In `@crates/stdlib/src/_sqlite3.rs`:
- Around line 847-867: The call to __module_exec(vm, module) in module_exec
currently discards its Result; change the invocation to propagate errors (e.g.,
use __module_exec(vm, module)? or otherwise handle its PyResult) so that any
error returned by __module_exec is forwarded from module_exec; ensure
module_exec still returns PyResult<()> and that subsequent initialization
(ERROR_CODES loop, setup_module_exceptions,
CONVERTERS/ADAPTERS/USER_FUNCTION_EXCEPTION/ENABLE_TRACEBACK setup, and
module.set_attr calls) only runs after successful __module_exec.

In `@crates/vm/src/stdlib/ctypes.rs`:
- Around line 1281-1312: The call to __module_exec(vm, module) in module_exec
currently discards its PyResult return value; change the call to propagate
errors by using the ? operator (i.e., call __module_exec(vm, module)?;) so that
module_exec (which returns PyResult<()>) will return any error from
__module_exec instead of silently ignoring it.

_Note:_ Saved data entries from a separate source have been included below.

(* ===== verification/Encoding.v ===== *)
(** Hexadecimal and base64, as [encoding/hex] and [encoding/base64] write and
    read them: [RawStdEncoding] for password hashes, [RawURLEncoding] for tokens
    and signatures, [StdEncoding] for bytes in JSON and PEM. *)

From S2P Require Import Prelude GoText.
From Stdlib Require Import Ascii String.
Open Scope string_scope.

(** ** Hexadecimal *)

Definition hex_digit (n : nat) : ascii :=
  if Nat.ltb n 10 then ascii_of_nat (48 + n) else ascii_of_nat (87 + n).

Fixpoint hex_encode (s : string) : string :=
  match s with
  | EmptyString => EmptyString
  | String c s' =>
      String (hex_digit (nat_of_ascii c / 16))
        (String (hex_digit (nat_of_ascii c mod 16)) (hex_encode s'))
  end.

(** ** Base64

    The unit of work is the sextet; a byte is its eight bits, the most
    significant first. *)

Inductive sextet := Sextet (b5 b4 b3 b2 b1 b0 : bool).

Definition sextet_value (x : sextet) : nat :=
  let '(Sextet a b c d e f) := x in
  32 * Nat.b2n a + 16 * Nat.b2n b + 8 * Nat.b2n c + 4 * Nat.b2n d + 2 * Nat.b2n e + Nat.b2n f.

Definition sextet_of (n : nat) : sextet :=
  Sextet (Nat.testbit n 5) (Nat.testbit n 4) (Nat.testbit n 3)
         (Nat.testbit n 2) (Nat.testbit n 1) (Nat.testbit n 0).

(** The alphabets differ in the characters of 62 and 63. *)
Record Alphabet := { c62 : ascii; c63 : ascii }.
Definition std_alphabet : Alphabet := {| c62 := "+"; c63 := "/" |}.
Definition url_alphabet : Alphabet := {| c62 := "-"; c63 := "_" |}.

Section Base64.
Context (al : Alphabet).

Definition b64_char (x : sextet) : ascii :=
  let n := sextet_value x in
  if Nat.ltb n 26 then ascii_of_nat (65 + n)
  else if Nat.ltb n 52 then ascii_of_nat (71 + n)
  else if Nat.ltb n 62 then ascii_of_nat (n - 4)
  else if Nat.eqb n 62 then c62 al else c63 al.

Definition b64_value (c : ascii) : option sextet :=
  let n := nat_of_ascii c in
  if is_upper c then Some (sextet_of (n - 65))
  else if is_lower c then Some (sextet_of (n - 71))
  else if is_digit c then Some (sextet_of (n + 4))
  else if Ascii.eqb c (c62 al) then Some (sextet_of 62)
  else if Ascii.eqb c (c63 al) then Some (sextet_of 63)
  else None.

(** [EncodeToString]: three bytes become four characters, a tail of one or
    two bytes becomes two or three. *)
Fixpoint b64_encode (s : string) : string :=
  match s with
  | EmptyString => EmptyString
  | String (Ascii a0 a1 a2 a3 a4 a5 a6 a7) EmptyString =>
      String (b64_char (Sextet a7 a6 a5 a4 a3 a2))
        (String (b64_char (Sextet a1 a0 false false false false)) EmptyString)
  | String (Ascii a0 a1 a2 a3 a4 a5 a6 a7)
      (String (Ascii e0 e1 e2 e3 e4 e5 e6 e7) EmptyString) =>
      String (b64_char (Sextet a7 a6 a5 a4 a3 a2))
        (String (b64_char (Sextet a1 a0 e7 e6 e5 e4))
          (String (b64_char (Sextet e3 e2 e1 e0 false false)) EmptyString))
  | String (Ascii a0 a1 a2 a3 a4 a5 a6 a7)
      (String (Ascii e0 e1 e2 e3 e4 e5 e6 e7)
        (String (Ascii g0 g1 g2 g3 g4 g5 g6 g7) s')) =>
      String (b64_char (Sextet a7 a6 a5 a4 a3 a2))
        (String (b64_char (Sextet a1 a0 e7 e6 e5 e4))
          (String (b64_char (Sextet e3 e2 e1 e0 g7 g6))
            (String (b64_char (Sextet g5 g4 g3 g2 g1 g0)) (b64_encode s'))))
  end.

(** [DecodeString], not strict: the spare bits of a tail are ignored; a lone
    last character is corrupt input. *)
Fixpoint b64_decode (s : string) : option string :=
  match s with
  | EmptyString => Some EmptyString
  | String _ EmptyString => None
  | String w (String x EmptyString) =>
      match b64_value w, b64_value x with
      | Some (Sextet a b c d e f), Some (Sextet g h _ _ _ _) =>
          Some (String (Ascii h g f e d c b a) EmptyString)
      | _, _ => None
      end
  | String w (String x (String y EmptyString)) =>
      match b64_value w, b64_value x, b64_value y with
      | Some (Sextet a b c d e f), Some (Sextet g h i j k l), Some (Sextet m n o p _ _) =>
          Some (String (Ascii h g f e d c b a) (String (Ascii p o n m l k j i) EmptyString))
      | _, _, _ => None
      end
  | String w (String x (String y (String z s'))) =>
      match b64_value w, b64_value x, b64_value y, b64_value z, b64_decode s' with
      | Some (Sextet a b c d e f), Some (Sextet g h i j k l),
        Some (Sextet m n o p q r), Some (Sextet s0 t u v w0 x0), Some rest =>
          Some (String (Ascii h g f e d c b a)
                 (String (Ascii p o n m l k j i) (String (Ascii x0 w0 v u t s0 r q) rest)))
      | _, _, _, _, _ => None
      end
  end.

(** The decoder skips line breaks. *)
Definition not_newline (c : ascii) : bool :=
  negb (Ascii.eqb c (ascii_of_nat 10) || Ascii.eqb c (ascii_of_nat 13)).

Fixpoint strip_newlines (s : string) : string :=
  match s with
  | EmptyString => EmptyString
  | String c s' => if not_newline c then String c (strip_newlines s') else strip_newlines s'
  end.

Definition DecodeString (s : string) : option string := b64_decode (strip_newlines s).
End Base64.

Lemma b64_value_char (al : Alphabet) x :
  al = std_alphabet \/ al = url_alphabet -> b64_value al (b64_char al x) = Some x.
Proof. by intros [-> | ->]; destruct x as [[] [] [] [] [] []]. Qed.

Lemma string_ind3 (P : string -> Prop) :
  P "" -> (forall a, P (String a "")) -> (forall a b, P (String a (String b ""))) ->
  (forall a b c s, P s -> P (String a (String b (String c s)))) -> forall s, P s.
Proof.
  intros H0 H1 H2 H3. fix IH 1.
  intros [|a [|b [|c s]]]; [done | apply H1 | apply H2 | apply H3, IH].
Qed.

Lemma b64_decode_encode (al : Alphabet) s :
  al = std_alphabet \/ al = url_alphabet -> b64_decode al (b64_encode al s) = Some s.
Proof.
  intros Hal. induction s as [|[]|[] []|[] [] [] s IH] using string_ind3; [done| | |];
    cbn -[b64_value b64_char]; rewrite !b64_value_char by done; [done..|].
  by rewrite IH.
Qed.

Lemma b64_encode_chars (al : Alphabet) (p : ascii -> bool) s :
  (forall x, p (b64_char al x) = true) -> forallb_str p (b64_encode al s) = true.
Proof.
  intros Hp. induction s as [|[]|[] []|[] [] [] s IH] using string_ind3;
    cbn -[b64_char]; rewrite ?Hp, ?IH; done.
Qed.

Lemma strip_newlines_id s : forallb_str not_newline s = true -> strip_newlines s = s.
Proof.
  induction s as [|c s IH]; simpl; [done|].
  intros [-> Hs]%andb_true_iff. by rewrite IH.
Qed.

Lemma b64_char_not_newline (al : Alphabet) x :
  al = std_alphabet \/ al = url_alphabet -> not_newline (b64_char al x) = true.
Proof. by intros [-> | ->]; destruct x as [[] [] [] [] [] []]. Qed.

Lemma DecodeString_encode (al : Alphabet) s :
  al = std_alphabet \/ al = url_alphabet -> DecodeString al (b64_encode al s) = Some s.
Proof.
  intros Hal. unfold DecodeString. rewrite strip_newlines_id.
  - by apply b64_decode_encode.
  - apply b64_encode_chars. intros x. by apply b64_char_not_newline.
Qed.

(** No character of a base64 text is the [$] that separates the fields of an
    encoded password. *)
Lemma b64_char_not (x : sextet) :
  b64_char std_alphabet x <> "$"%char.
Proof. by destruct x as [[] [] [] [] [] []]. Qed.

(** A URL token has no white space, so trimming leaves it alone. *)
Lemma TrimSpace_token s : TrimSpace (b64_encode url_alphabet s) = b64_encode url_alphabet s.
Proof.
  apply TrimSpace_graphic, b64_encode_chars. intros x. by destruct x as [[] [] [] [] [] []].
Qed.

Lemma b64_encode_nonempty al s : s <> "" -> b64_encode al s <> "".
Proof. destruct s as [|[] [|[] [|[]]]]; done. Qed.

(** ** Hexadecimal texts *)

Lemma hex_encode_chars (p : ascii -> bool) s :
  (forall n, (n < 16)%nat -> p (hex_digit n) = true) -> forallb_str p (hex_encode s) = true.
Proof.
  intros Hp. induction s as [|c s IH]; [done|]. cbn [hex_encode forallb_str]. pose proof (nat_ascii_bounded c).
  rewrite !Hp, IH; [done|apply Nat.mod_upper_bound; lia|apply Nat.Div0.div_lt_upper_bound; lia].
Qed.

Lemma hex_digits_all (p : nat -> bool) n : forallb p (List.seq 0 16) = true -> (n < 16)%nat -> p n = true.
Proof. rewrite forallb_forall. intros Hp Hn. apply Hp, in_seq. lia. Qed.

Lemma hex_encode_length s : String.length (hex_encode s) = (2 * String.length s)%nat.
Proof. induction s as [|c s IH]; [done|]. cbn [hex_encode String.length]. rewrite IH. lia. Qed.

(** ** Padding

    [StdEncoding] pads a text to a multiple of four characters. *)

Definition padding (n : nat) : string :=
  match (n mod 3)%nat with 1%nat => "==" | 2%nat => "=" | _ => "" end.
Definition std_encode (s : string) : string := (b64_encode std_alphabet s ++ padding (String.length s))%string.

Definition std_decode (s : string) : option string :=
  let s := strip_newlines s in
  let n := String.length s in
  if negb (Nat.eqb (n mod 4) 0) then None
  else if HasSuffix s "==" then b64_decode std_alphabet (take_str (n - 2) s)
  else if HasSuffix s "=" then b64_decode std_alphabet (take_str (n - 1) s)
  else b64_decode std_alphabet s.

Example std_encode1 : std_encode "ab" = "YWI=".
Proof. reflexivity. Qed.
Example std_decode1 : std_decode "YQ==" = Some "a".
Proof. reflexivity. Qed.
Example std_decode2 : std_decode "YQ=" = None.
Proof. reflexivity. Qed.

Lemma b64_length al s : String.length (b64_encode al s) = ((4 * String.length s + 2) / 3)%nat.
Proof.
  induction s as [|[]|[] []|[] [] [] s IH] using string_ind3; [done..|].
  cbn [b64_encode String.length]. rewrite IH.
  replace (4 * S (S (S (String.length s))) + 2)%nat with (4 * String.length s + 2 + 4 * 3)%nat by lia.
  rewrite Nat.div_add by done. lia.
Qed.

Lemma HasSuffix_app s t : HasSuffix (s ++ t) t = true.
Proof.
  unfold HasSuffix. rewrite length_app_str. destruct (Nat.ltb_spec (String.length s + String.length t) (String.length t)); [lia|].
  replace (String.length s + String.length t - String.length t)%nat with (String.length s) by lia.
  by rewrite drop_str_app, String.eqb_refl.
Qed.

Lemma b64_not_equals s : forallb_str (fun c => negb (Ascii.eqb c "=")) (b64_encode std_alphabet s) = true.
Proof. apply b64_encode_chars. intros x. by destruct x as [[] [] [] [] [] []]. Qed.

Lemma no_suffix_equals s t :
  forallb_str (fun c => negb (Ascii.eqb c "=")) s = true -> HasSuffix s (t ++ "=") = false.
Proof.
  intros Hs. destruct (HasSuffix s (t ++ "=")) eqn:E; [|done]. apply (HasSuffix_chars _ _ _ E) in Hs.
  rewrite forallb_str_append in Hs. by rewrite andb_false_r in Hs.
Qed.

Lemma drop_str_app_le n s t : (n <= String.length s)%nat -> drop_str n (s ++ t) = drop_str n s ++ t.
Proof. revert n. induction s as [|c s IH]; intros [|n] Hn; [done|simpl in Hn; lia|done|]. apply IH. simpl in Hn. lia. Qed.

Lemma double_equals s :
  forallb_str (fun c => negb (Ascii.eqb c "=")) s = true -> HasSuffix (s ++ "=") "==" = false.
Proof.
  intros Hs. destruct (HasSuffix (s ++ "=") "==") eqn:E; [|done]. unfold HasSuffix in E.
  rewrite length_app_str in E. cbn [String.length] in E. destruct (Nat.ltb_spec (String.length s + 1) 2) as [|Hl]; [done|].
  apply String.eqb_eq in E. rewrite drop_str_app_le in E by lia.
  pose proof (forallb_drop_str _ (String.length s + 1 - 2) s Hs) as Hd.
  destruct (drop_str (String.length s + 1 - 2) s) as [|c t]; [done|].
  injection E as -> _. done.
Qed.

Lemma std_decode_encode s : std_decode (std_encode s) = Some s.
Proof.
  unfold std_decode, std_encode. pose proof (b64_not_equals s) as Hne. pose proof (b64_length std_alphabet s) as Hlen.
  pose proof (b64_decode_encode std_alphabet s (or_introl eq_refl)) as Hd.
  assert (strip_newlines (b64_encode std_alphabet s ++ padding (String.length s)) = (b64_encode std_alphabet s ++ padding (String.length s))%string) as ->.
  { apply strip_newlines_id. rewrite forallb_str_append. apply andb_true_iff. split.
    - apply b64_encode_chars. intros x. apply b64_char_not_newline. by left.
    - unfold padding. by repeat case_match. }
  pose proof (Nat.div_mod_eq (String.length s) 3) as Hm. pose proof (Nat.mod_upper_bound (String.length s) 3 ltac:(done)) as Hb.
  set (q := (String.length s / 3)%nat) in *. set (r := (String.length s mod 3)%nat) in *.
  assert (String.length (b64_encode std_alphabet s) = 4 * q + (4 * r + 2) / 3)%nat as Hlen'.
  { rewrite Hlen, Hm. replace (4 * (3 * q + r) + 2)%nat with (4 * r + 2 + (4 * q) * 3)%nat by lia. rewrite Nat.div_add by done. lia. }
  assert (forall m k, k = 0%nat -> Nat.eqb ((4 * m + k) mod 4) 0 = true) as Hmod.
  { intros m k ->. rewrite Nat.add_0_r, Nat.mul_comm, Nat.Div0.mod_mul. done. }
  unfold padding. fold r. destruct r as [|[|[|r]]]; [| | |lia].
  - assert (forall t : string, (t ++ "")%string = t) as Hnil by (intros t; induction t as [|c t IH]; [done|exact (f_equal (String c) IH)]).
    rewrite Hnil, Hlen'. change ((4 * 0 + 2) / 3)%nat with 0%nat. rewrite Hmod by done. cbn [negb].
    rewrite (no_suffix_equals _ "=") by done. by rewrite (no_suffix_equals _ "") by done.
  - rewrite HasSuffix_app, length_app_str, Hlen'. cbn [String.length]. change ((4 * 1 + 2) / 3)%nat with 2%nat.
    replace (4 * q + 2 + 2)%nat with (4 * (q + 1) + 0)%nat by lia. rewrite Hmod by done. cbn [negb].
    replace (4 * (q + 1) + 0 - 2)%nat with (String.length (b64_encode std_alphabet s)) by (rewrite Hlen'; change ((4 * 1 + 2) / 3)%nat with 2%nat; lia).
    by rewrite take_str_app.
  - rewrite HasSuffix_app, length_app_str, Hlen'. cbn [String.length]. change ((4 * 2 + 2) / 3)%nat with 3%nat.
    replace (4 * q + 3 + 1)%nat with (4 * (q + 1) + 0)%nat by lia. rewrite Hmod by done. cbn [negb].
    replace (4 * (q + 1) + 0 - 1)%nat with (String.length (b64_encode std_alphabet s)) by (rewrite Hlen'; change ((4 * 2 + 2) / 3)%nat with 3%nat; lia).
    rewrite take_str_app, double_equals by done. done.
Qed.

In `@crates/vm/src/stdlib/typing.rs`:
- Around line 191-218: The call to __module_exec(vm, module) inside module_exec
currently discards its PyResult, so initialization errors are ignored; change
the call to propagate errors (e.g., use the ? operator) so that module_exec
returns early with the error when __module_exec fails—update the invocation in
the module_exec function to propagate the result rather than ignoring it.

In `@crates/wasm/src/vm_class.rs`:
- Around line 29-35: In module_exec, the result of __module_exec(vm, module) is
ignored so errors don't propagate; change the call to use the ? operator (i.e.,
__module_exec(vm, module)?;) so any PyErr returned by __module_exec is
propagated, then proceed to extend_module! and return Ok(()) from module_exec;
this ensures module initialization failures are handled consistently.
♻️ Duplicate comments (2)
crates/vm/src/stdlib/imp.rs (1)

143-149: Clean up sys.modules when exec slot fails.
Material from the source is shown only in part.